1. Field of the Invention
This invention relates in general to methods and apparatus for collecting and testing a viscous liquid or gel. Apparatus and methods are disclosed for collecting and pooling the contents of a plurality of relatively small containers. The invention is especially useful for microbiological testing a product sample with respect to sterility, bacteriostasis, or preservative effectiveness.
2. Description of the Related Art
In the production of consumer products in the health care or pharmaceutical industries, in which liquids of various viscosities are sold in relatively small containers for individual use, microbiological testing on a statistical basis may be required to ensure that the products are substantially free of microorganisms such as bacteria, fungi and molds. Recognized procedures for such microbiological testing may involve the direct transfer method or the membrane filter method. These methods are described in the United States Pharmacopeia (USP) 23 (1994), U.S. Food and Drug Administration Guidelines (FDA), and the Japanese Pharmacopeia XII suppl. II, all incorporated herein by reference.
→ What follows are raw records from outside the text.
(** * License backend: lifecycle, device quota and signed assertions

    A shallow embedding of [server.js], [license-sign.js], [models.js] and the
    payment-provider wrapper [mercadopago.js], followed by the properties of
    the license core.

    Conventions of the embedding
    - a point in time is the number of milliseconds since the epoch ([Z]),
      as returned by [Date.now()] and [Date.prototype.getTime()];
    - a handler reads the clock once: [now] is an argument;
    - the database is a list of rows; [findOne] returns the first row that
      satisfies the [where] clause, [save] rewrites the row with the same
      primary key, [create] appends a row with a fresh key.  Calls to the
      database are taken to succeed: the unique indexes on [token] and
      [mpPreapprovalId] reject nothing here;
    - the payment provider is an oracle ([Provider]): for every call it says
      whether the call returns or throws.  A handler records the calls it
      makes, in order, in its [calls];
    - JavaScript values that may be absent ([undefined]/[null]) are
      [option]s; the empty string and [None] are the falsy ones. *)

From Stdlib Require Import ZArith List String Ascii Bool Lia DecimalString.
Import ListNotations.
Open Scope string_scope.
Open Scope Z_scope.
Open Scope list_scope.

(** ** JavaScript runtime *)
Module Js.

(** [!!s] for a string. *)
Definition truthy (s : string) : bool := negb (String.eqb s "").

(** [!!v] for a value that is a string, [undefined] or [null]. *)
Definition truthy_opt (v : option string) : bool :=
  match v with
  | Some s => truthy s
  | None => false
  end.

(** [a || b] on such values. *)
Definition or_else (a b : option string) : option string :=
  if truthy_opt a then a else b.

(** [s.includes(needle)]. *)
Fixpoint includes (needle s : string) : bool :=
  String.prefix needle s ||
  match s with
  | EmptyString => false
  | String _ rest => includes needle rest
  end.

(** [arr.includes(x)] on an array of strings. *)
Definition array_includes (arr : list string) (x : string) : bool :=
  existsb (String.eqb x) arr.

(** A [Set] of strings, kept in insertion order as JavaScript does. *)
Definition Set_has (s : list string) (x : string) : bool :=
  existsb (String.eqb x) s.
One conventional method of microbiological testing is the antimicrobial preservative-effectiveness procedure (or "preservative efficacy" procedure), normally a direct transfer method. In the direct transfer method, microorganisms are inoculated directly into a sample solution, provided that the sample size of that solution is of sufficiently ample size (normally at least 20 mL). The solutions are then plated out in conventional media and subsequently examined at periodic intervals of 7, 14, 21 and 28 days. When the amount of sample obtained from a single product container is too small to allow the sample to be directly inoculated, a plurality of containers from a sample lot may be pooled together (under sterile conditions to avoid contamination) and then the pooled contents directly inoculated.
Another standard microbiological test, sterility testing, typically involves the membrane filter method. In the membrane filter method, a test sample is filtered through a membrane filter. Typically, the filter is then rinsed to remove any microbiocides, after which the filter holding the retentate from the test sample, or a preselected fraction of this filter, is incubated in a suitable medium. Optionally, the medium may be added onto the membrane filter while remaining in the filtration device.
In the health care industry, in order to obtain an adequate amount of test solution for sterility testing a product, twenty bottles or more per sample lot may need to be pooled or combined. In order to obtain an adequate amount of test solution for the previously mentioned preservative efficacy test, as many as eighty containers or bottles per sample lot may need to be combined. The pooling of such large numbers of bottles can be very time consuming and difficult when the sample containers are small, the contents are relatively viscous, and/or the bottle is designed to expel the liquid contents dropwise. If the containers have a separate top piece or dispenser tip that is removable from the container, then the tip can be removed, the bottle inverted, and the solution dispensed relatively easily, especially when the solution is non-viscous. Typically, however, the dispensing tip snuggly fits into the neck portion of a bottle, and removal of such container tips can be time consuming and laborious.
It may be particularly problematic or difficult to transfer a viscous solution from a single-piece container having a dispensing tip that is an irremovable or integral part of the container holding the solution. Such containers include form-filled bottles or tubes, either unit-dose or multi-dose containers. A conventional method of collecting a sample from a container having an irremovable tip involves repetitively squeezing the outside surface of the container to force its contents out its dispensing orifice as quickly as possible. To dispense the entire contents of the necessary number of bottles by such a method may be a strenuous and monotonous task, particularly when the bottles are semi-rigid and designed to deliver droplets. Also, such a method may result in sample contamination as a result of air being drawn back into a container.
There are many devices available for sterility testing of liquids. For instance, U.S. Pat. No. 4,036,698 relates in general to the testing of pharmacological products. The patent describes and claims an apparatus designed to carry out a membrane filtration method wherein the solution to be tested is added to a filter apparatus comprising a cylindrical canister having two ports at one end and a single port at the opposite end. One of the two ports at the one end is provided with a hydrophobic microporous filter that allows the flow of air therethrough in either direction while screening out any microorganisms. A second membrane filter is positioned within the cylinder such that test solution passes therethrough, trapping bacteria or fungi on the membrane filter. This apparatus does not solve or address the above-mentioned difficulties of collecting a sufficient amount of sample contents from many relatively small containers, particularly containers designed for the delivery of droplets.
In view of the above, there is a need for a more efficient method and apparatus for collecting samples for the microbiological testing of products produced in the pharmaceutical or health care industries. There is a need for a more efficient method of collecting samples from product containers designed to deliver droplets during individual use.